═════ Dataset excerpts

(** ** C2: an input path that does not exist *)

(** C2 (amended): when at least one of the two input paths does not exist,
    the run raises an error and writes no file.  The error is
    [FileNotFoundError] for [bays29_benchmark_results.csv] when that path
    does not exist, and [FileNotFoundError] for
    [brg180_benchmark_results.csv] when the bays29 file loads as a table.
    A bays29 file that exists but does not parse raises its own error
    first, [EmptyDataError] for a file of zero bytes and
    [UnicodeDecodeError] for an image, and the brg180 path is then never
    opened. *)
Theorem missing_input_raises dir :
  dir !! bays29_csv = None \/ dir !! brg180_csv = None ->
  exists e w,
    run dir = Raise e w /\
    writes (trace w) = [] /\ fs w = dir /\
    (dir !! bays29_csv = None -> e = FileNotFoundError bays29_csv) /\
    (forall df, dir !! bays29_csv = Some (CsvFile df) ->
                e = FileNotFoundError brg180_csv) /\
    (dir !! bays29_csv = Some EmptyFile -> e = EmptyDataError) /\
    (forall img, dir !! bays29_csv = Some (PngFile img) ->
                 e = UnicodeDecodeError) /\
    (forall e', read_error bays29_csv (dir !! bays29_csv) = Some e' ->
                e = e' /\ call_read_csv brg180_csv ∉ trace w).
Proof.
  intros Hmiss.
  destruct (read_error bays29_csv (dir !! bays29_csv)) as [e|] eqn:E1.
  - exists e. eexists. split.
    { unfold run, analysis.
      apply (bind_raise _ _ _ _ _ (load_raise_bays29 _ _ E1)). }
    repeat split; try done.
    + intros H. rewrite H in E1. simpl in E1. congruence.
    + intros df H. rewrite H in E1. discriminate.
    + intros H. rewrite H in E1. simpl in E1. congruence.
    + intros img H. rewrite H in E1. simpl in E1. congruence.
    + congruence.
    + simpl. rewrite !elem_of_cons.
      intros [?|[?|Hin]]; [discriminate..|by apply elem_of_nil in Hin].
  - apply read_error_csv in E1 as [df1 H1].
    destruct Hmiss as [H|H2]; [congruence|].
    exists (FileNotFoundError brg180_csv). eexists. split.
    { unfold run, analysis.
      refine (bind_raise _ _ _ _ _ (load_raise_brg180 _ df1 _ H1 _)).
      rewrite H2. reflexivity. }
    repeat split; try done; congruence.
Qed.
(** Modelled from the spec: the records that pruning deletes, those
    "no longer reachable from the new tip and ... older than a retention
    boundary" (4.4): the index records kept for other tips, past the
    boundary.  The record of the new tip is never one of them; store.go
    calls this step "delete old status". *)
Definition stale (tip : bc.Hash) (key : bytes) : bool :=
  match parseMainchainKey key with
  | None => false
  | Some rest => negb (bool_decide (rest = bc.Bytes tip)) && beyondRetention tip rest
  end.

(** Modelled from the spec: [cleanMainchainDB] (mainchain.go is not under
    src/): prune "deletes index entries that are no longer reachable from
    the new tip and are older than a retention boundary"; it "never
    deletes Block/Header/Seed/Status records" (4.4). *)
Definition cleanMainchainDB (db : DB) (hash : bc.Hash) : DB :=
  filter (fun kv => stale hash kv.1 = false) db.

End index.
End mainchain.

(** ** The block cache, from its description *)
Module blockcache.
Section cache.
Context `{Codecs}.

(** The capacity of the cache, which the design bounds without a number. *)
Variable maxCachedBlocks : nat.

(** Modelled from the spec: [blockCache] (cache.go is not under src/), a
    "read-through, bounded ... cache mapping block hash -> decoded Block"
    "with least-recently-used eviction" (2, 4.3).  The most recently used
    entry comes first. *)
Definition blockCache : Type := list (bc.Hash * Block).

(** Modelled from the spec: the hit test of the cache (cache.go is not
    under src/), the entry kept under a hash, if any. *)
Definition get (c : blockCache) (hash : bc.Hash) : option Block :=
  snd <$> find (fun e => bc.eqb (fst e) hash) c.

══════════
═════ Dataset excerpts

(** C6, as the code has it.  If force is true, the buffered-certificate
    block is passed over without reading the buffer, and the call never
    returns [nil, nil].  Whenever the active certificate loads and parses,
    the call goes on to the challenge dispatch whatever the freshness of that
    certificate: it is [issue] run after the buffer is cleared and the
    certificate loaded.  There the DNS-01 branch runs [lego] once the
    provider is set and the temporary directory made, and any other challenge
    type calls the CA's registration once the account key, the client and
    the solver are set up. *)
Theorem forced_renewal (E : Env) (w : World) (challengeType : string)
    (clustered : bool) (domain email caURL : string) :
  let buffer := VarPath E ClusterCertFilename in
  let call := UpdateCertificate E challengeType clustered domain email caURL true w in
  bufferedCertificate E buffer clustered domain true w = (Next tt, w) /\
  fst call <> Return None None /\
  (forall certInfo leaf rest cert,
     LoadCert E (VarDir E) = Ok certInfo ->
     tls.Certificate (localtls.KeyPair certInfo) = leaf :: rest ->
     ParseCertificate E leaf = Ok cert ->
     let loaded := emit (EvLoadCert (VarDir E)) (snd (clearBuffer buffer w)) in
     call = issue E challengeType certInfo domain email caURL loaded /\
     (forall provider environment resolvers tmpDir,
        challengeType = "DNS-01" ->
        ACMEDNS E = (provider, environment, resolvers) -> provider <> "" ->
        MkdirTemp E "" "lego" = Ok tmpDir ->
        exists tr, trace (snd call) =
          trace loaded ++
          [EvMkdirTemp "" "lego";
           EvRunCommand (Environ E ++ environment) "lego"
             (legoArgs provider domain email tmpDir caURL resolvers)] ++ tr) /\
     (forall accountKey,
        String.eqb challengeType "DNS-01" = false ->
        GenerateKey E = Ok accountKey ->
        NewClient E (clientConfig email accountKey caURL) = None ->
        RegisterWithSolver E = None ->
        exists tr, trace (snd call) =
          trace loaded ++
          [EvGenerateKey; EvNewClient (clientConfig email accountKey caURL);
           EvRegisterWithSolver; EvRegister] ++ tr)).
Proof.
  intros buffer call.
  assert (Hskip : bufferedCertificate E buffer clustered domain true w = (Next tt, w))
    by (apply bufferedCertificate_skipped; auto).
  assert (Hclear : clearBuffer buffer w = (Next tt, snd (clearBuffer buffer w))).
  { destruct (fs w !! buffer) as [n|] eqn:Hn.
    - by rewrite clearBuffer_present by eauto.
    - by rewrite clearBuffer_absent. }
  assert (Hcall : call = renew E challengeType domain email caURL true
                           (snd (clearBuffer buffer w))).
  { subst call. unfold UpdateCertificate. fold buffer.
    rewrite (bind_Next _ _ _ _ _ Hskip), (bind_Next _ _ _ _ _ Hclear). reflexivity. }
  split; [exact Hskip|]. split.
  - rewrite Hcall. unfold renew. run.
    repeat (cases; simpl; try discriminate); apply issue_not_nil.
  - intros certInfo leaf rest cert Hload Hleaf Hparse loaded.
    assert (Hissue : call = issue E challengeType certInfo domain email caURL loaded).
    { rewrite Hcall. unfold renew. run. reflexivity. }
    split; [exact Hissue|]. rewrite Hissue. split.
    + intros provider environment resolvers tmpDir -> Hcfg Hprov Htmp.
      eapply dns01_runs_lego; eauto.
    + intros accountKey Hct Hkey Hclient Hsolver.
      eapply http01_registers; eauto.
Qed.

══════════

Search the data above for the word "does" and show every line that has it.

(Finished exercise):
(** ** C2: an input path that does not exist *)
(** C2 (amended): when at least one of the two input paths does not exist,
    does not exist, and [FileNotFoundError] for
    A bays29 file that exists but does not parse raises its own error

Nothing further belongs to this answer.